Posted on June 10, 2014
Source: Newswise
Family and cultural pressures to conform to prescribed masculine behaviors create social isolation and distress that may drive young gay black men to seek approval and acceptance through perilous sexual behaviors, according to research led by investigators at the Johns Hopkins Children’s Center. This dangerous “compensatory” mechanism, the researchers say, may contribute to the disproportionately high HIV infection rate seen in this population. In 2010, black gay and bisexual men between the ages of 13 and 24 accounted for nearly 4,800 new HIV infections — more than twice as many as either young white or young Hispanic/Latino gay and bisexual men, according to the Centers for Disease Control and Prevention.

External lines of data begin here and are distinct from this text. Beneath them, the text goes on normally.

(* ===== verification/MasterRpc.v ===== *)
(** * The master over the wire (src/master/master_main.cc, src/client/client.cc, src/fs/info_collector.cc)

    The handlers that the master's main registers and the calls of its three kinds
    of callers: the file system client, a storage node that registers, and the
    heartbeat.  They meet in RpcStub.v: clients that call over connections that lose
    nothing get what the handlers of Master.v answer. *)

From S2P Require Import Prelude StdContainers Sections PrefixTree TreeSpec Master ExtentServer Marshall RpcServer RpcClient Connection ConnSend RpcStub.

(** [master_protocol::rpc_numbers] *)
Definition heart_beat : Z := 28673.
Definition regist : Z := 28674.
Definition ask_for_ino : Z := 28675.
Definition ask_for_kv : Z := 28676.

(** ** The server's side *)

Module master_main.
Section main.
(** What the handlers' [int r] holds before. *)
Context (rj : Z).

Definition UpdateKVInfo (m : Master.t) (i : InfoCollector.ServerInfo) (r : Z) : outcome (Z * Z * Master.t) :=
  Done (0, r, Master.UpdateKVInfo m).
(** Each runs its sections to the end: what it does when no other handler runs. *)
Definition Regist (m : Master.t) (addr : bytes) (sum r : Z) : outcome (Z * Z * Master.t) :=
  '(id, m) ← alone (Master.Regist_sections addr sum) m; Done (0, id, m).
Definition AskForIno (m : Master.t) (parent : Z) (path : bytes) (is_dir : bool) (sz : Z) (r : Z * bytes) :
    outcome (Z * (Z * bytes) * Master.t) :=
  '(r, m) ← alone (Master.AskForIno_sections parent path is_dir sz) m; Done (0, r, m).
Definition AskForKV (m : Master.t) (ino : Z) (r : bytes) : outcome (Z * bytes * Master.t) :=
  '(addr, m) ← alone (Master.AskForKV_sections ino) m; Done (0, addr, m).

Definition main (nonce count : Z) : outcome (server Master.t) :=
  m ← Master.make;
  sv ← server_make nonce count m;
  sv ← reg heart_beat (fn1 server_info i32 rj UpdateKVInfo) sv;
  sv ← reg regist (fn2 str u64 i32 rj Regist) sv;
  sv ← reg ask_for_ino (fn4 u64 str bool_ u64 (pair_ u64 str) (0, []) AskForIno) sv;
  reg ask_for_kv (fn1 u64 str [] AskForKV) sv.

End main.
End master_main.

Lemma main_regist m addr sum r : master_main.Regist m addr sum r = '(id, m) ← Master.Regist m addr sum; Done (0, id, m).
Proof. unfold master_main.Regist. by rewrite regist_alone. Qed.
Lemma main_ask_for_ino m p path d sz r :
  master_main.AskForIno m p path d sz r = '(ino, addr, m) ← Master.AskForIno m p path d sz; Done (0, (ino, addr), m).
Proof. unfold master_main.AskForIno. rewrite ask_for_ino_alone. by destruct (Master.AskForIno m p path d sz) as [[[? ?] ?]| | |]. Qed.
Lemma main_ask_for_kv m ino r : master_main.AskForKV m ino r = let '(addr, m) := Master.AskForKV m ino in Done (0, addr, m).
Proof. done. Qed.

(** ** The callers *)

Section callers.
Context (cl : rpcc.t) (sv : server Master.t).

(** [getKVAddrByInumViaMaster] and [GetInumByName]: the status is not looked at,
    and without a reply the answer is what the variable held. *)
Definition call_ask_for_kv (ino : Z) : outcome (bytes * rpcc.t * server Master.t) :=
  '(_, r, cl, sv) ← call_1 u64 str cl sv ask_for_kv ino; Done (default [] r, cl, sv).
Definition call_ask_for_ino (parent : Z) (name : bytes) (is_dir : bool) (sz : Z) :
    outcome (Z * bytes * rpcc.t * server Master.t) :=
  '(_, r, cl, sv) ← call_4 u64 str bool_ u64 (pair_ u64 str) cl sv ask_for_ino parent name is_dir sz;
  Done ((default (0, []) r).1, (default (0, []) r).2, cl, sv).

(** [InfoCollector::Regist], and the call of [SendHeartBeat]. *)
Definition call_regist (kv_addr : bytes) (limit_sz : Z) : outcome (Z * rpcc.t * server Master.t) :=
  '(_, r, cl, sv) ← call_2 str u64 i32 cl sv regist kv_addr limit_sz; Done (default 0 r, cl, sv).
Definition call_heart_beat (i : InfoCollector.ServerInfo) : outcome (Z * rpcc.t * server Master.t) :=
  '(st, _, cl, sv) ← call_1 server_info i32 cl sv heart_beat i; Done (st, cl, sv).

End callers.

Inductive mop : Type :=
  | MKv (ino : Z) | MIno (parent : Z) (name : bytes) (is_dir : bool) (sz : Z)
  | MRegist (addr : bytes) (sz : Z) | MHeart (i : InfoCollector.ServerInfo).

Inductive mreply : Type := RAddr (addr : bytes) | RIno (ino : Z) (addr : bytes) | RId (id : Z) | RSeen (st : Z).

#[export] Instance mreply_eq_dec : EqDecision mreply.
Proof. solve_decision. Defined.

Definition master_remote (o : mop) (cl : rpcc.t) (sv : server Master.t) : outcome (mreply * rpcc.t * server Master.t) :=
  match o with
  | MKv ino => '(a, cl, sv) ← call_ask_for_kv cl sv ino; Done (RAddr a, cl, sv)
  | MIno p n d sz => '(i, a, cl, sv) ← call_ask_for_ino cl sv p n d sz; Done (RIno i a, cl, sv)
  | MRegist a sz => '(id, cl, sv) ← call_regist cl sv a sz; Done (RId id, cl, sv)
  | MHeart i => '(st, cl, sv) ← call_heart_beat cl sv i; Done (RSeen st, cl, sv)
  end.

Definition master_step (o : mop) (m : Master.t) : outcome (mreply * Master.t) :=
  match o with
  | MKv ino => let '(a, m) := Master.AskForKV m ino in Done (RAddr a, m)
  | MIno p n d sz => '(i, a, m) ← Master.AskForIno m p n d sz; Done (RIno i a, m)
  | MRegist a sz => '(id, m) ← Master.Regist m a sz; Done (RId id, m)
  | MHeart i => Done (RSeen 0, Master.UpdateKVInfo m)
  end.

Definition wire_mop (o : mop) : Prop :=
  match o with
  | MKv ino => 0 ≤ ino < 2 ^ 64
  | MIno p n d sz => 0 ≤ p < 2 ^ 64 ∧ zlen n < 2 ^ 28 ∧ 0 ≤ sz < 2 ^ 64
  | MRegist a sz => zlen a < 2 ^ 28 ∧ 0 ≤ sz < 2 ^ 64
  | MHeart i => wf server_info i ∧ zlen (enc server_info i) < 2 ^ 29
  end.

(** Its numbers have room for [n] more calls, and its addresses fit in messages. *)
Record roomy (n : nat) (m : Master.t) : Prop := {
  r_addr : map_Forall (λ _ a, zlen a < 2 ^ 28) (Master.register_id_to_addr_ m);
  r_ids : 0 ≤ Master.cur_register_kv_id_ m ∧ Master.cur_register_kv_id_ m + Z.of_nat n < 2 ^ 31;
  r_reused : Forall (λ i, 0 ≤ i < 2 ^ 31) (Master.reused_queue_ m);
  r_count : 0 ≤ Master.ino_count_ m ∧ Master.ino_count_ m + Z.of_nat n < 2 ^ 31 }.

Definition answers (hs : gmap Z (handler Master.t)) : Prop :=
  ∃ rj, - 2 ^ 31 ≤ rj < 2 ^ 31 ∧
    hs !! heart_beat = Some (fn1 server_info i32 rj master_main.UpdateKVInfo) ∧
    hs !! regist = Some (fn2 str u64 i32 rj master_main.Regist) ∧
    hs !! ask_for_ino = Some (fn4 u64 str bool_ u64 (pair_ u64 str) (0, []) master_main.AskForIno) ∧
    hs !! ask_for_kv = Some (fn1 u64 str [] master_main.AskForKV).

(** What a handler's answer is made of. *)
Definition small_reply (r : mreply) : Prop :=
  match r with
  | RAddr a => zlen a < 2 ^ 28
  | RIno i a => 0 ≤ i < 2 ^ 64 ∧ zlen a < 2 ^ 28
  | RId id => 0 ≤ id < 2 ^ 31
  | RSeen st => st = 0
  end.

Lemma info_roomy n m ino : roomy n m → zlen (Master.getInfoByInum m ino).1 < 2 ^ 28 ∧ roomy n (Master.getInfoByInum m ino).2.
Proof.
  intros [Ha ? ? ?]. unfold Master.getInfoByInum.
  assert (Hs : ∀ id, zlen (default [] (Master.register_id_to_addr_ m !! id)) < 2 ^ 28).
  { intros id. destruct (Master.register_id_to_addr_ m !! id) as [a|] eqn:E; [by apply Ha in E|done]. }
  split; [apply Hs|]. split; try done. cbn. by apply map_Forall_insert_2.
Qed.

Lemma master_step_roomy n m o r m' : roomy (S n) m → wire_mop o → master_step o m = Done (r, m') → roomy n m' ∧ small_reply r.
Proof.
  intros R Ho. assert (R' : roomy n m) by (destruct R; split; [done|lia|done|lia]).
  destruct o as [ino|p nm d sz|a sz|i]; cbn [master_step wire_mop] in *.
  - unfold Master.AskForKV. destruct (info_roomy n m ino R') as [H1 H2]. destruct (Master.getInfoByInum m ino). by intros [= <- <-].
  - unfold Master.AskForIno, Master.genInum. intros ([[i a] m1] & H1 & [= <- <-])%bind_Done_inv.
    apply bind_Done_inv in H1 as ([i2 m2] & H2 & H1).
    apply bind_Done_inv in H2 as ([[fl kv] tr] & Hcr & H2). apply bind_Done_inv in H2 as (u & _ & [= <- <-]).
    destruct R as [Ra Ri Rr [Rc1 Rc2]].
    match type of H1 with (let '(_, _) := Master.getInfoByInum ?mm ?ii in _) = _ =>
      assert (R2 : roomy n mm); [|destruct (info_roomy n mm ii R2) as [H3 H4]; destruct (Master.getInfoByInum mm ii)] end.
    { split; cbn; [done|lia|done|]. rewrite wrap_small by (change (2 ^ 64) with 18446744073709551616; lia). lia. }
    injection H1 as <- <- <-. split; [done|]. split; [|done].
    destruct d; [lia|]. rewrite lor_bit31 by lia. lia.
  - unfold Master.Regist, Master.getNewRegisterID. destruct R as [Ra Ri Rr Rc].
    destruct (Master.reused_queue_ m) as [|id q] eqn:Eq;
      intros ([id' m1] & (tr & _ & [= <- <-])%bind_Done_inv & [= <- <-])%bind_Done_inv.
    + split; [split; cbn; [by apply map_Forall_insert_2; [apply Ho|]|lia|done|lia]|cbn; lia].
    + apply Forall_cons in Rr as [? ?]. split; [split; cbn; [by apply map_Forall_insert_2; [apply Ho|]|lia|done|lia]|done].
  - by intros [= <- <-].
Qed.

(** ** The calls answer what the handlers answer *)

#[export] Instance master_stub : Stub mop mreply Master.t := {
  remote := master_remote;
  local := master_step;
  callable := wire_mop;
  proper := roomy;
  offered := answers;
}.

Ltac small_args := cbn [enc pair_laws u64_laws u32_laws i32_laws str_laws bool_laws Marshall.wf fst snd];
  rewrite ?length_app, ?Nat2Z.inj_add, ?length_be32; cbn [length]; repeat split; try lia; try done.

#[export] Instance master_stub_laws : StubLaws mop mreply Master.t.
Proof.
  split; [|intros n o m r m' R Ho Hl; by apply (master_step_roomy n m o r m')].
  intros n o ex cl sv r m' Hy (rj & Hrj & Hheart & Hregist & Hino & Hkv) R Ho Hl Hb Hx.
  destruct (master_step_roomy n (object sv) o r m' R Ho Hl) as [_ Hr]. cbn [remote callable local master_stub] in *.
  destruct o as [ino|p nm d sz|a sz|i]; cbn [master_remote wire_mop master_step] in *.
  - destruct (Master.AskForKV (object sv) ino) as [a m1] eqn:E. injection Hl as <- <-. cbn in Hr.
    destruct (call_ok u64 str [] master_main.AskForKV ex cl sv ask_for_kv ino 0 a m1) as (cl' & sv' & Hc & Hrest);
      [exact Hy|exact Hx|by rewrite Hb|done|exact Hkv|by rewrite main_ask_for_kv, E|small_args..|].
    exists cl', sv'. unfold call_ask_for_kv, call_1. rewrite Hc, !bind_Done. by split.
  - apply bind_Done_inv in Hl as ([[i a] m1] & E & [= <- <-]). cbn in Hr.
    destruct (call_ok (pair_ u64 (pair_ str (pair_ bool_ u64))) (pair_ u64 str) (0, [])
      (λ s '(a1, (a2, (a3, a4))), master_main.AskForIno s a1 a2 a3 a4) ex cl sv ask_for_ino (p, (nm, (d, sz))) 0 (i, a) m1)
      as (cl' & sv' & Hc & Hrest);
      [exact Hy|exact Hx|by rewrite Hb|done|exact Hino|by rewrite main_ask_for_ino, E, bind_Done|small_args..|].
    exists cl', sv'. unfold call_ask_for_ino, call_4. rewrite Hc, !bind_Done. by split.
  - apply bind_Done_inv in Hl as ([id m1] & E & [= <- <-]). cbn in Hr.
    destruct (call_ok (pair_ str u64) i32 rj (λ s '(a1, a2), master_main.Regist s a1 a2) ex cl sv regist (a, sz) 0 id m1)
      as (cl' & sv' & Hc & Hrest);
      [exact Hy|exact Hx|by rewrite Hb|done|exact Hregist|by rewrite main_regist, E, bind_Done|small_args..|].
    exists cl', sv'. unfold call_regist, call_2. rewrite Hc, !bind_Done. by split.
  - injection Hl as <- <-.
    destruct (call_ok server_info i32 rj master_main.UpdateKVInfo ex cl sv heart_beat i 0 rj (object sv)) as (cl' & sv' & Hc & Hrest);
      [exact Hy|exact Hx|by rewrite Hb|done|exact Hheart|done|apply Ho|apply Ho|small_args..|].
    exists cl', sv'. unfold call_heart_beat, call_1. rewrite Hc, !bind_Done. by split.
Qed.

(** What [main] has registered. *)
Definition master_registered (rj nonce : Z) : gmap Z (handler Master.t) :=
  <[ask_for_kv := fn1 u64 str [] master_main.AskForKV]>
    (<[ask_for_ino := fn4 u64 str bool_ u64 (pair_ u64 str) (0, []) master_main.AskForIno]>
      (<[regist := fn2 str u64 i32 rj master_main.Regist]> (<[heart_beat := fn1 server_info i32 rj master_main.UpdateKVInfo]>
        {[bind_proc := bind_handler nonce]}))).

Lemma master_main_registers rj nonce count :
  ∃ m sv, Master.make = Done m ∧ master_main.main rj nonce count = Done sv ∧ unused nonce sv ∧ object sv = m ∧
    handlers sv = master_registered rj nonce.
Proof.
  destruct make_minv as (m & Hm & _). exists m. unfold master_main.main. rewrite Hm, bind_Done.
  destruct (unused_make nonce count m) as (s0 & -> & H0 & O0 & F0). rewrite bind_Done.
  do 4 reg_next.
  eexists. split; [done|]. split; [done|]. by split_and!.
Qed.

Lemma main_answers rj nonce count :
  - 2 ^ 31 ≤ rj < 2 ^ 31 →
  ∃ m sv, Master.make = Done m ∧ master_main.main rj nonce count = Done sv ∧ unused nonce sv ∧ object sv = m ∧ answers (handlers sv).
Proof.
  intros Hrj. destruct (master_main_registers rj nonce count) as (m & sv & Hm & Hsv & Hu & Ho & Hh).
  exists m, sv. split_and!; [done..|]. exists rj. rewrite Hh. split; [exact Hrj|].
  unfold master_registered. repeat split; by vm_compute.
Qed.

Lemma make_roomy m n : Master.make = Done m → Z.of_nat n < 2 ^ 31 - 2 → roomy n m.
Proof.
  unfold Master.make. intros (tr & _ & [= <-])%bind_Done_inv Hn. split; cbn; [apply map_Forall_empty|lia|done|lia].
Qed.

(** C30: Clients and storage nodes that bind to a new master and then call it in
    any order, over connections that lose nothing, get exactly what its handlers
    answer one after the other, as long as these do not stop the master: every
    address, inode number and id arrives as it was given, and the master ends in the
    state the handlers leave. *)
Theorem master_calls_are_its_answers rj nonce count ns ops m rs m' :
  - 2 ^ 31 ≤ rj < 2 ^ 31 → 0 ≤ nonce < 2 ^ 31 → NoDup ns → Forall (λ n, 0 < n < 2 ^ 32) ns →
  zlen ops < 2 ^ 31 - 2 → Forall (λ p, (p.1 < length ns)%nat ∧ wire_mop p.2) ops →
  Master.make = Done m → local_run m ops.*2 = Done (rs, m') →
  ∃ sv cs1 sv1 cs2 sv2,
    master_main.main rj nonce count = Done sv ∧ bind_all 0 ns ∅ sv = Done (cs1, sv1) ∧
    session cs1 sv1 ops = Done (rs, cs2, sv2) ∧ object sv2 = m'.
Proof.
  intros Hrj Hnonce Hnd Hns Hlen Hops Hm Hrun.
  destruct (main_answers rj nonce count Hrj) as (m1 & sv & Hm1 & Hmain & Hu & Ho & Ha).
  rewrite Hm in Hm1. injection Hm1 as <-.
  destruct (served_locally (O := mop) (Res := mreply) nonce sv ns ops rs m' Hu) as (cs1 & sv1 & cs2 & sv2 & Hb & Hses & Hobj);
    [exact Ha| |exact Hnonce|exact Hnd|exact Hns|exact Hlen|exact Hops|by rewrite Ho|].
  - rewrite Ho. by apply make_roomy.
  - by exists sv, cs1, sv1, cs2, sv2.
Qed.

Definition demo_ops : list (nat * mop) :=
  [(1%nat, MRegist (bs "a:1") 100); (0%nat, MIno 1 (bs "f") false 7); (1%nat, MKv (2 ^ 31 + 2)); (1%nat, MHeart (InfoCollector.mkInfo [2] [7] [1]))].

Lemma master_calls_are_its_answers_witness :
  ∃ sv cs1 sv1 cs2 sv2,
    master_main.main (-5) 77 0 = Done sv ∧ bind_all 0 [11; 12] ∅ sv = Done (cs1, sv1) ∧
    session cs1 sv1 demo_ops = Done ([RId 0; RIno (2 ^ 31 + 2) (bs "a:1"); RAddr (bs "a:1"); RSeen 0], cs2, sv2).
Proof.
  destruct (done_if_inv (λ m, done_if (λ p, bool_decide (p.1 = [RId 0; RIno (2 ^ 31 + 2) (bs "a:1"); RAddr (bs "a:1"); RSeen 0]))
    (local_run m demo_ops.*2)) Master.make) as (m & Hm & H); [by vm_compute|].
  destruct (done_if_inv _ _ H) as ([rs m'] & Hrun & Hrs%bool_decide_eq_true). cbn [fst] in Hrs. subst rs.
  destruct (master_calls_are_its_answers (-5) 77 0 [11; 12] demo_ops m [RId 0; RIno (2 ^ 31 + 2) (bs "a:1"); RAddr (bs "a:1"); RSeen 0] m')
    as (sv & cs1 & sv1 & cs2 & sv2 & H1 & H2 & H3 & _).
  - lia.
  - lia.
  - by apply (bool_decide_unpack _); vm_compute.
  - repeat constructor.
  - cbn. lia.
  - repeat constructor; cbn; lia.
  - exact Hm.
  - exact Hrun.
  - exists sv, cs1, sv1, cs2, sv2. split; [exact H1|]. by split.
Defined.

The study results, based on interviews with 35 young men, are described online May 15 in the American Journal of Public Health. The participants included openly gay and bisexual men, as well as men who have sex with men but do not identify themselves as gay or bisexual. The investigators say their findings offer one possible explanation for the disproportionately high HIV infection rate among young black men who have sex with men.
“HIV risk is the sum total of many factors, but social and family stress is a well-known driver of all types of risk-taking behaviors, and our findings clearly support the notion this also holds true when it comes to HIV risk,” says study lead investigator Errol Fields, M.D., Ph.D., an adolescent medicine expert at the Johns Hopkins Children’s Center.